Cost Optimization: The search is guided by parameterizable syntactic or reuse-based cost metrics to avoid overfitting and promote code generality.

Correctness is defined via trace subsumption, and local PBE is used to fill in missing pure computations, demonstrating practical feasibility in automation and workflow domains.

6. Applications, Empirical Results, and Open Challenges

PIPS methodologies have been deployed in neural program induction, static analysis, software library migration, human-in-the-loop toolchains, and general LLM-driven reasoning.
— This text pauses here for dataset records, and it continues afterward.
(* ===== verification/Closing.v ===== *)
(** * Closing a stream

    A local socket and the remote socket that stands for the other end of the
    stream point to each other.  Closing either of them takes both down: the
    remote end is told once, with a CLSE packet, the descriptor is closed,
    both objects are freed.  A local socket that still has data to write
    stays until the data is gone. *)

From S2P Require Import Prelude Kernel Packet DList Fdevent World Transport Sockets Flow SocketTable.

(** ** Sending *)

Lemma KW_malloc_ok w : k_oom (w_kern_of w) = [] → KW malloc_ok w = Ok true w.
Proof.
  intros H. rewrite (KW_run w malloc_ok true (w_kern_of w)); [by rewrite up_kern_id|].
  unfold malloc_ok. by rewrite H.
Qed.

(** a fresh object *)
Definition bumped (w : world) : world := up_fd (upd_next_loc (next_loc (w_fd w) + 16) (w_fd w)) w.
Lemma alloc_run w : alloc w = Ok (next_loc (w_fd w)) (bumped w).
Proof. done. Qed.
Lemma get_apacket_run w : k_oom (w_kern_of w) = [] →
  get_apacket w = Ok (next_loc (w_fd w)) (up_packets <[next_loc (w_fd w) := zero_packet]> (bumped w)).
Proof. intros H. unfold get_apacket. by run (KW_malloc_ok w H). Qed.

(** the pipe of the transport takes the address *)
Lemma send_packet_run w p pk body t tr :
  w_packets w !! p = Some pk → payload pk (data_length (p_msg pk)) = Some body →
  w_transports w !! t = Some tr → t ≠ 0 →
  (4 ≤ wcap (wr_of (t_transport_write tr) (w_kern_of w)))%nat →
  ∃ k', send_packet p t w = Ok tt (up_packets <[p := fill_header pk body]> (up_kern k' w))
    ∧ out_of (t_transport_write tr) k' = out_of (t_transport_write tr) (w_kern_of w) ++ le32 p
    ∧ same_but_wr (t_transport_write tr) (w_kern_of w) k'
    ∧ (wcap (wr_of (t_transport_write tr) k') = wcap (wr_of (t_transport_write tr) (w_kern_of w)) - 4)%nat.
Proof.
  intros Hp Hb Ht H0 Hcap. unfold send_packet. run (pkt_at_run w p pk Hp). rewrite Hb.
  run (pkt_put_run w p (λ pk, fill_header pk body) pk Hp). rewrite (proj2 (Z.eqb_neq t 0)) by done.
  set (w1 := up_packets _ w). run (trans_at_run w1 t tr Ht). unfold write_packet.
  destruct (writex_spec (t_transport_write tr) (le32 p) (w_kern_of w1)) as (k' & Hs & Hw & Ho & Hc).
  cbv zeta in Hw, Ho, Hc. change (w_kern_of w1) with (w_kern_of w) in *.
  rewrite bool_decide_eq_true_2 in Hw by (rewrite length_le32; lia).
  run (KW_run w1 _ _ _ Hw). exists k'. split_and!; [done| |done|].
  - rewrite Ho. rewrite take_ge by (rewrite length_le32; lia). done.
  - rewrite Hc by (rewrite length_le32; lia). by rewrite length_le32.
Qed.

(** a packet without payload, ready for the wire *)
Definition control (c a0 a1 : Z) : apacket :=
  mkPacket 0 0 (mkMsg c a0 a1 0 0 (Z.lxor c 0xffffffff)) [].

(** [c a0 a1] was sent on [t] *)
Record sent_control (c a0 a1 : Z) (tr : atransport) (w w' : world) : Prop := {
  sc_packet : w_packets w' = <[next_loc (w_fd w) := control c a0 a1]> (w_packets w);
  sc_out : out_of (t_transport_write tr) (w_kern_of w')
    = out_of (t_transport_write tr) (w_kern_of w) ++ le32 (next_loc (w_fd w));
  sc_kern : same_but_wr (t_transport_write tr) (w_kern_of w) (w_kern_of w');
  sc_rest : w' = up_packets (λ _, w_packets w')
    (up_fd (upd_next_loc (next_loc (w_fd w) + 16) (upd_kern (w_kern_of w') (w_fd w))) w);
  sc_cap : (wcap (wr_of (t_transport_write tr) (w_kern_of w'))
    = wcap (wr_of (t_transport_write tr) (w_kern_of w)) - 4)%nat;
}.

Lemma send_control_run w c a0 a1 t tr w1 :
  k_oom (w_kern_of w) = [] → w_transports w !! t = Some tr → t ≠ 0 →
  (4 ≤ wcap (wr_of (t_transport_write tr) (w_kern_of w)))%nat →
  w1 = up_packets <[next_loc (w_fd w) := zero_packet]> (bumped w) →
  ∃ w', (pkt_put (next_loc (w_fd w)) (msg_set c a0 a1 0);;; send_packet (next_loc (w_fd w)) t) w1
      = Ok tt w' ∧ sent_control c a0 a1 tr w w'.
Proof.
  intros Hm Ht H0 Hcap ->. set (p := next_loc (w_fd w)). set (w1 := up_packets _ _).
  assert (Hp : w_packets w1 !! p = Some zero_packet) by apply lookup_insert_eq.
  run (pkt_put_run w1 p (msg_set c a0 a1 0) _ Hp).
  set (w2 := up_packets _ w1).
  destruct (send_packet_run w2 p (msg_set c a0 a1 0 zero_packet) [] t tr)
    as (k' & -> & Ho & Hs & Hc); [apply lookup_insert_eq|done..|].
  eexists. split; [done|]. split; [|done..].
  cbn. by rewrite !insert_insert_eq.
Qed.

(** ** Freeing *)

Definition out_frame (w w' : fdw) : Prop :=
  k_out (w_kern w') = k_out (w_kern w) ∧ k_wr (w_kern w') = k_wr (w_kern w)
  ∧ next_loc w' = next_loc w.
#[export] Instance out_frame_preorder : PreOrder out_frame.
Proof.
  split; [done|]. intros w1 w2 w3 (A1 & B1 & C1) (A2 & B2 & C2).
  split_and!; by etrans.
Qed.

Lemma fdevent_remove_frame p : keeps out_frame (fdevent_remove p).
Proof.
  unfold fdevent_remove, fdevent_disconnect, fdevent_unregister, fde_put, fde_at, fd_set_check,
    fd_table_at, FATAL.
  assert (Hpl : keeps out_frame (fdevent_plist_remove p)).
  { intros w. unfold fdevent_plist_remove. by case_bool_decide. }
  assert (Hlr : ∀ n i m, keeps out_frame (last_registered n i m)).
  { induction n as [|n IH]; intros i m; cbn [last_registered]; unfold fd_table_at; repeat first [apply IH | keeps_step]. }
  repeat first [apply Hpl | apply Hlr | keeps_step
    | (apply keeps_modify; intros ?; done)
    | (apply (keeps_zoom (λ k k', k_out k' = k_out k ∧ k_wr k' = k_wr k)); [intros k; done|];
       intros w k [? ?]; done) ].
Qed.

(** an object that is neither active nor queued can be freed *)
Lemma fd_inv_delete w p f : fd_inv w → fdes w !! p = Some f → active f = false → pending f = false →
  fd_inv (upd_fdes (delete p) w).
Proof.
  intros Hi Hf Ha Hp.
  assert (Hne : ∀ q g, fdes w !! q = Some g → active g = true ∨ pending g = true → q ≠ p).
  { intros q g Hg [H|H] ->; congruence. }
  assert (Hw : ∀ d b, watched (upd_fdes (delete p) w) d b ↔ watched w d b).
  { intros d b. unfold watched; cbn. split; intros (q & g & Hg & H); exists q, g.
    - apply lookup_delete_Some in Hg as [_ Hg]. done.
    - split; [|done]. apply lookup_delete_Some. split; [|done]. apply not_eq_sym. eapply Hne; [done|].
      left. tauto. }
  split; cbn.
  - apply Hi.
  - intros i q Hq Hq0. destruct (fi_table w Hi i q Hq Hq0) as (g & Hg & Hd & Hact).
    exists g. rewrite lookup_delete_ne; [done|]. apply not_eq_sym. by eapply Hne; eauto.
  - intros q g [_ Hg]%lookup_delete_Some. apply (fi_active w Hi q g Hg).
  - apply Hi.
  - intros d. rewrite Hw. apply Hi.
  - intros d. rewrite Hw. apply Hi.
  - intros d. rewrite Hw. apply Hi.
  - apply Hi.
  - intros q. rewrite (fi_queue w Hi). split; intros (g & Hg & Hpd); exists g.
    + split; [|done]. rewrite lookup_delete_ne; [done|]. apply not_eq_sym. by eapply Hne; eauto.
    + by apply lookup_delete_Some in Hg as [_ Hg].
  - intros q g [_ Hg]%lookup_delete_Some. apply (fi_pending w Hi q g Hg).
  - intros q g [_ Hg]%lookup_delete_Some. apply (fi_events w Hi q g Hg).
Qed.
Module DemoGate.
Definition data (c : Z) : apacket := fill_header (mkPacket 0 0 (mkMsg A_OKAY c 2 0 0 0) []) [].
Definition sync (k : Z) : apacket := sync_msg 1 k zero_packet.
(** an old packet, the marker of connection 1, a new packet *)
Definition packets : list apacket := [data 7; sync 1; data 8].
Definition kernel : kern :=
  mkKern 0 {[ 10 := [RdData (concat (le32 <$> [32; 48; 64]))] ]} {[ 9 := [WrOk 100] ]} ∅ [] [] [].
Definition world : world :=
  up_packets (λ _, list_to_map (zip [32; 48; 64] packets))
    (up_transports <[16 := DemoTransport.transport false 2]> (start_world kernel)).
End DemoGate.

Lemma input_thread_gate_witness : ∃ w',
  input_run 3 16 false DemoGate.world = Ok (Some true) w'
  ∧ out_of 9 (w_kern_of w') = msg_bytes (p_msg (DemoGate.data 8)).
Proof.
  destruct (input_thread_gate 16 (DemoTransport.transport false 2) 9 [32; 48; 64] [DemoGate.data 7]
    (DemoGate.sync 1) [DemoGate.data 8] [] DemoGate.world) as (w' & Hrun & Ho & _).
  - reflexivity.
  - reflexivity.
  - apply (bool_decide_eq_true_1 (NoDup [32; 48; 64])). reflexivity.
  - repeat constructor; cbn; try (vm_compute; congruence); vm_compute; eauto.
  - repeat constructor.
  - reflexivity.
  - reflexivity.
  - vm_compute. lia.
  - exists w'. split; [exact Hrun|]. etransitivity; [exact Ho|]. vm_compute. reflexivity.
Defined.
(** the steps the kick of the last transport still takes *)
Definition kicks_left (s : ustate) : list label :=
  let i := pred (length (u_sessions s)) in
  match u_sessions s !! i with Some x => replicate (kick_left (se_kick x)) (LKick i) | None => [] end.
(** a schedule that brings the opening thread to the next opening *)
Definition reopen_schedule (s : ustate) : list label :=
  match u_open s with
  | OOpen => []
  | ORegister => LOpener :: replicate 6 (LKick (length (u_sessions s))) ++ [LOpener; LOpener]
  | OTest => LOpener :: (if bool_decide (u_ds s = []) then [] else kicks_left s ++ [LOpener; LOpener])
  | OLock | OAsleep | OWoken => kicks_left s ++ [LOpener; LOpener]
  end.

Lemma usb_run_app n ls1 ls2 s : usb_run n (ls1 ++ ls2) s = usb_run n ls1 s ≫= usb_run n ls2.
Proof.
  revert s. induction ls1 as [|l ls1 IH]; intros s; cbn; [done|]. destruct (usb_step n l s); cbn; [apply IH|done].
Qed.
Lemma kicks_left_current s past x : inv s past (Some x) →
  kicks_left s = replicate (kick_left (se_kick x)) (LKick (length past)).
Proof.
  intros Hi. unfold kicks_left. rewrite (iv_sessions _ _ _ Hi), length_app. cbn.
  replace (pred (length past + 1)) with (length past) by lia. by rewrite lookup_app_r, Nat.sub_diag by lia.
Qed.
Lemma kicks_left_none s past : inv s past None → kicks_left s = [].
Proof.
  intros Hi. unfold kicks_left. rewrite (iv_sessions _ _ _ Hi), app_nil_r.
  destruct (past !! pred (length past)) as [x|] eqn:E; [|done].
  by rewrite (list.Forall_lookup_1 _ _ _ _ (iv_past _ _ _ Hi) E).
Qed.
(** the handle is closed and the lock is free: the opening thread goes ahead *)
Lemma opener_goes_ahead n op l lg : op ∈ [OLock; OWoken] →
  usb_run n [LOpener; LOpener] (mkU [] None op l lg) = Some (mkU [] None OOpen l lg).
Proof. destruct op; try done; set_solver. Qed.
Lemma reopen_waiting n s past cur : inv s past cur → u_open s ∈ [OLock; OAsleep; OWoken] →
  ∃ s', usb_run n (kicks_left s ++ [LOpener; LOpener]) s = Some s' ∧ u_open s' = OOpen.
Proof.
  intros Hi Ho. assert (Ht : u_open s ≠ OTest) by (intros E; rewrite E in Ho; set_solver). destruct cur as [x|].
  - destruct (kick_finishes n s past x Hi Ht) as [lg Hr].
    rewrite (kicks_left_current s past x), usb_run_app, Hr by done.
    eexists. split; [eapply (opener_goes_ahead n)|done]. destruct (u_open s); cbn; set_solver.
  - rewrite (kicks_left_none s past) by done. pose proof (iv_lock _ _ _ Hi) as Hl. rewrite decide_False in Hl by done.
    assert (Hd : u_ds s = []) by (apply (iv_none _ _ _ Hi); [done|destruct (u_open s); set_solver]).
    pose proof (iv_asleep _ _ _ Hi) as Ha. destruct s as [ds lk op l lg]; cbn in *. subst.
    eexists. split; [eapply (opener_goes_ahead n)|done]. destruct op; set_solver.
Qed.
Key empirical highlights:

Significant empirical gains in success ratio for N-PEPS with cross-aggregation (from ~77% to ~87% in strict settings) (Shrivastava et al., 2021).
LLM-driven PIPS achieves up to 8.6% harmonic mean accuracy improvement over strong baselines on reasoning tasks (Stein et al., 26 Oct 2025).
Interactive and collaborative approaches enable complete coverage on controlled benchmarks such as IPARC (Surana et al., 15 Jun 2025).
PTP and RL-guided approaches outperform traditional evolutionary and stochastic search on compositional and complex tasks (Oesch, 2017, Simmons-Edler et al., 2018).
Theoretical limitations guarantee that general per-instance synthesis will, in the worst case, be uncomputable in finite time absent further constraints (Kim, 2024).

Open research questions remain on the trade-off between expressiveness and tractability, the most effective modality for guidance (human, probabilistic, neural), and scalable methods for structured, interactive PIPS across a wide range of domains and input types.

Summary Table: Representative PIPS Approaches and Their Properties

Approach	Synthesis Methodology	Key Features
N-PEPS (Shrivastava et al., 2021)	Neural per-example + aggregation	Two-stage, attention aggregation
Syren (Ferreira et al., 20 Apr 2025)	Rewrite + local PBE	Trace subsumption, cost optimization
PTP (Oesch, 2017)	Probabilistic prototype tree	Per-choice adaptation, no population
Presyn (Collie et al., 2020)	Probabilistic fragment modeling	Black-box component, Markov sketch
RLGTS (Simmons-Edler et al., 2018)	RL + search tree	MDP formulation, Q-network guidance
Structured LLM Synthesis (Surana et al., 15 Jun 2025)	Human-LLM structuring (DFDs)	Protocols, reusable submodules
Interactive Synthesis (Le et al., 2017)	Incremental, feedback-driven, stepwise	VSA, hypothesizer, sub-DSLs
LLM Per-instance w/Feedback (Stein et al., 26 Oct 2025)	Confidence switch, iterative repair	Symbolic input, structural eval

Each of these methods exemplifies the core principle of PIPS: optimizing the synthesis process for instance-level correctness, efficiency, and adaptability, often by modularizing the synthesis task, leveraging structure and feedback, and aligning search strategies with empirical and theoretical constraints.